Mr. Lembo’s latest report shows the income tax bringing in less revenue to state coffers – not because jobs are less plentiful, but rather because high paying jobs in the state are being replaced by lower paying jobs.

"Part of the slow wage growth,” Mr. Lembo said, "can be attributed to the distribution of job gains by the employment sector during this recovery. The financial services sector pays wages more than 50 percent above the statewide average for all sectors. However, the financial services sector remains 14,900 jobs or 10.2 percent below its pre-recession level… At the same time, the leisure and hospitality sector that pays wages 46 percent below the statewide average for all sectors has added 19,000 jobs or 13.7 percent. Until the overall growth in the state employment numbers results in higher wage growth, which is consistent with an expanding economy, the withholding portion of the income tax will continue to present significant budget challenges."

So then, the income tax is bringing in less revenue because salaries have deteriorated, and because gas is cheaper, thanks to fracking, and because the recession in Connecticut has been extended, thanks to repeated tax increases and burdensome regulations, always costly for businesses, and because the lack of political stability in budget making puts a strain on business planning – and because the Democrat dominated General Assembly is unwilling to meet the problem of diminishing revenues through always painful and politically inconvenient long-term spending cuts.

The Progressive one party state claps only with one hand: Permanent tax increases good; permanent spending decreases bad. And the result of this suicidal idiocy may be seen in Mr. Lembo’s numbers. Because of their own budgetary uncertainties, made more uncertain by uncertain and undependable state budgets, businesses in Connecticut are cautiously delaying expansion -- or moving out of state altogether, taking with them the high paying jobs Connecticut needs to balance its budget books.

Mr. Lembo knows this; Ben Barnes, the Willie Sutton of budget maestros, knows this; the leaders in the General Assembly, both Democrats and Republicans, know this. And they know how to settle permanently Connecticut’s ever expanding pension liability, probably underestimated at $48 billon in 2012: You raise the retirement age for all state workers by one to two years, hire fewer workers and reduce the state payroll through attrition, reduce benefits and change from a defined benefit pension system to a 401(k)-style defined contribution pension system plan for new hires.

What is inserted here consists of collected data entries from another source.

Lemma links_free t key id :
  valid_slot id -> links_ok t ->
  links_ok (with_hash (acl_hash_free (tuple_hash_bucket t) TUPLE_RULE_HASH_BUCKET_CNT
                         (tuple_hash_node t) key id) t).
Proof.
  intros Hid [Hb Hn]. unfold acl_hash_free, with_hash.
  set (h := acl_hash_index key _). pose proof (Hb h) as Hh.
  set (p := hash_prev (tuple_hash_node t).[id - 1]).
  assert (Hp : 0 <= p <= 2048) by apply Hn.
  assert (Hset : forall N i v, (forall i, 0 <= hash_next N.[i] <= 2048 /\
                     0 <= hash_prev N.[i] <= 2048) -> 0 <= v <= 2048 ->
                   forall j, 0 <= hash_next N.[i <- set_hash_prev v N.[i]].[j] <= 2048 /\
                     0 <= hash_prev N.[i <- set_hash_prev v N.[i]].[j] <= 2048).
  { intros N i v HN Hv j. rewrite aget_aset. case_decide; cbn; [split; [apply HN|done]|].
    apply HN. }
  destruct (decide (p = 0)) as [E|E]; cbn.
  - split; cbn.
    + intros b. rewrite aget_aset. case_decide; [cbn|apply Hb].
      rewrite wrap_small by lia. lia.
    + rewrite (decide_False (P := p <> 0)) by lia. apply Hset; [done|lia].
  - split; cbn.
    + intros b. rewrite aget_aset. by case_decide; [cbn|apply Hb].
    + rewrite (decide_True (P := p <> 0)) by done. by do 3 (apply Hset; [|lia]).
Qed.

(** The search stays in range too. *)
Lemma find_loop_range N cmp key fuel id r :
  (forall i, 0 <= hash_next N.[i] <= 2048) -> 0 <= id <= 2048 ->
  find_loop fuel N cmp key id = Some r -> 0 <= r <= 2048.
Proof.
  intros HN. revert id. induction fuel as [|fuel IH]; intros id Hid; [done|].
  rewrite find_loop_S. repeat case_decide; intros E; simplify_eq; eauto; lia.
Qed.

Lemma acl_hash_find_ok t fuel cnt key cmp r :
  links_ok t ->
  acl_hash_find fuel (tuple_hash_bucket t) cnt (tuple_hash_node t) key cmp = Some r ->
  0 <= r <= 2048 /\ (r <> 0 -> cmp r key = 0).
Proof.
  intros [Hb Hn]. unfold acl_hash_find. case_decide; [intros [= <-]; lia|].
  intros E. split.
  - eapply find_loop_range; [| |exact E]; [apply Hn|apply Hb].
  - intros Hr. by eapply find_loop_hit.
Qed.
End links.

(** ** One family under the three primitive changes *)

Lemma slot_idx_ne id a : id <> a -> id - 1 <> a - 1.
Proof. lia. Qed.

Lemma slot_map_upd t id r a :
  slot_map (with_rules (tuple_rules t).[id - 1 <- r] t) a
  = if decide (id = a) then map_rule r else slot_map t a.
Proof.
  unfold slot_map. cbn. rewrite aget_aset. repeat case_decide; subst; done || lia.
Qed.

Lemma slot_cfg_upd t id r a :
  slot_cfg (with_rules (tuple_rules t).[id - 1 <- r] t) a
  = if decide (id = a) then rule_cfg r else slot_cfg t a.
Proof.
  unfold slot_cfg. cbn. rewrite aget_aset. repeat case_decide; subst; done || lia.
Qed.

(** Writing a free slot's configuration. *)
Lemma table_inv_set_cfg rm v t id k :
  table_inv rm v t -> cfg_wf v k ->
  table_inv rm v (with_rules (tuple_rules t).[id - 1 <- set_rule_cfg k (tuple_rules t).[id - 1]] t).
Proof.
  intros [Hf Hb Hbit Hcfg Hw Hl] Hk. set (t' := with_rules _ t).
  assert (Hm : forall a, slot_map t' a = slot_map t a)
    by (intros a; unfold t'; rewrite slot_map_upd; by case_decide; subst).
  split; [| | | |done|done]; try setoid_rewrite Hm; try done.
  intros a. unfold t'. rewrite slot_cfg_upd. by case_decide.
Qed.

(** Changing an entry of the outer-id map that is and stays foreign. *)
Lemma table_inv_foreign rm v t o e :
  table_inv rm v t -> rule_type rm.[o - 1] <> rule_ty v -> rule_type e <> rule_ty v ->
  table_inv rm.[o - 1 <- e] v t.
Proof.
  intros [Hf Hb Hbit Hcfg Hw Hl] H1 H2. split; try done.
  - intros o' Ho'. rewrite aget_aset. case_decide; [done|]. by apply Hf.
  - intros id Hid Hv. destruct (Hb id Hid Hv) as [Ho E]. split; [done|].
    rewrite aget_aset. case_decide as Eo; [|done]. rewrite Eo, E in H1. done.
Qed.

(** Releasing the slot an outer id names. *)
Lemma table_inv_unmap rm v t o id B N :
  table_inv rm v t -> valid_outer o -> rm.[o - 1] = mk_rule_map (rule_ty v) id ->
  let t' := mk_table (bitmap_unset (tuple_rule_bitmap t) id) B N
              (tuple_rules t).[id - 1 <- set_map_rule map_rule_zero (tuple_rules t).[id - 1]] in
  links_ok t' -> table_inv rm.[o - 1 <- zeroed] v t'.
Proof.
  intros [Hf Hb Hbit Hcfg Hw Hl] Ho E t' Hl'.
  destruct (Hf o Ho) as [Hid Hmo]; [by rewrite E|]. rewrite E in Hid, Hmo.
  cbn [actual_rule_id] in Hid, Hmo.
  assert (Hm : forall a, slot_map t' a = if decide (id = a) then map_rule_zero else slot_map t a)
    by exact (slot_map_upd t id (set_map_rule map_rule_zero _)).
  assert (Hc : forall a, slot_cfg t' a = slot_cfg t a).
  { intros a.
    unfold slot_cfg, t'. cbn. rewrite aget_aset. by case_decide as Ea; [rewrite <- Ea|]. }
  split; [| | | |by apply bitmap_unset_words|done]; try setoid_rewrite Hm; try setoid_rewrite Hc.
  - intros o' Ho'. rewrite aget_aset. case_decide as Eo; [by destruct v|]. intros Ht.
    destruct (Hf o' Ho' Ht) as [Ha Hma]. split; [done|]. rewrite decide_False; [done|].
    intros Ea. rewrite <- Ea, Hmo in Hma. injection Hma. lia.
  - intros a Ha. case_decide as Ea; [done|]. intros Hv.
    destruct (Hb a Ha Hv) as [Ho' Eo']. split; [done|]. rewrite aget_aset_ne; [done|].
    intros Eo. rewrite <- Eo, E in Eo'. congruence.
  - intros a Ha. cbn [t' tuple_rule_bitmap]. rewrite slot_used_unset.
    case_decide as Ea; [subst; by rewrite bool_decide_eq_true_2|].
    rewrite bool_decide_eq_false_2 by congruence. by apply Hbit.
  - done.
Qed.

 And they know how to advance business activity in the state: You rescind rather than adjust the new business taxes imposed by the current tax starved General Assembly. And, perhaps most importantly, you adjust your thinking and set a new course: Think – “A rising tide lifts all the boats,” a maxim observed in the budget breech not by Ronald Reagan but by President Jack Kennedy who, way back in 1963, successfully cut marginal tax rates to improve the national business climate and pump up revenues. The increased revenues, by the way, enabled succeeding President Lyndon Johnson to launch his “Great Society” programs, which became the springboard for a Democratic Party insurgency in both the South and the Rust Belt North.

Ironically, Mr. Malloy may be the only person in Connecticut who can save the state from the worst tendencies of its politicians.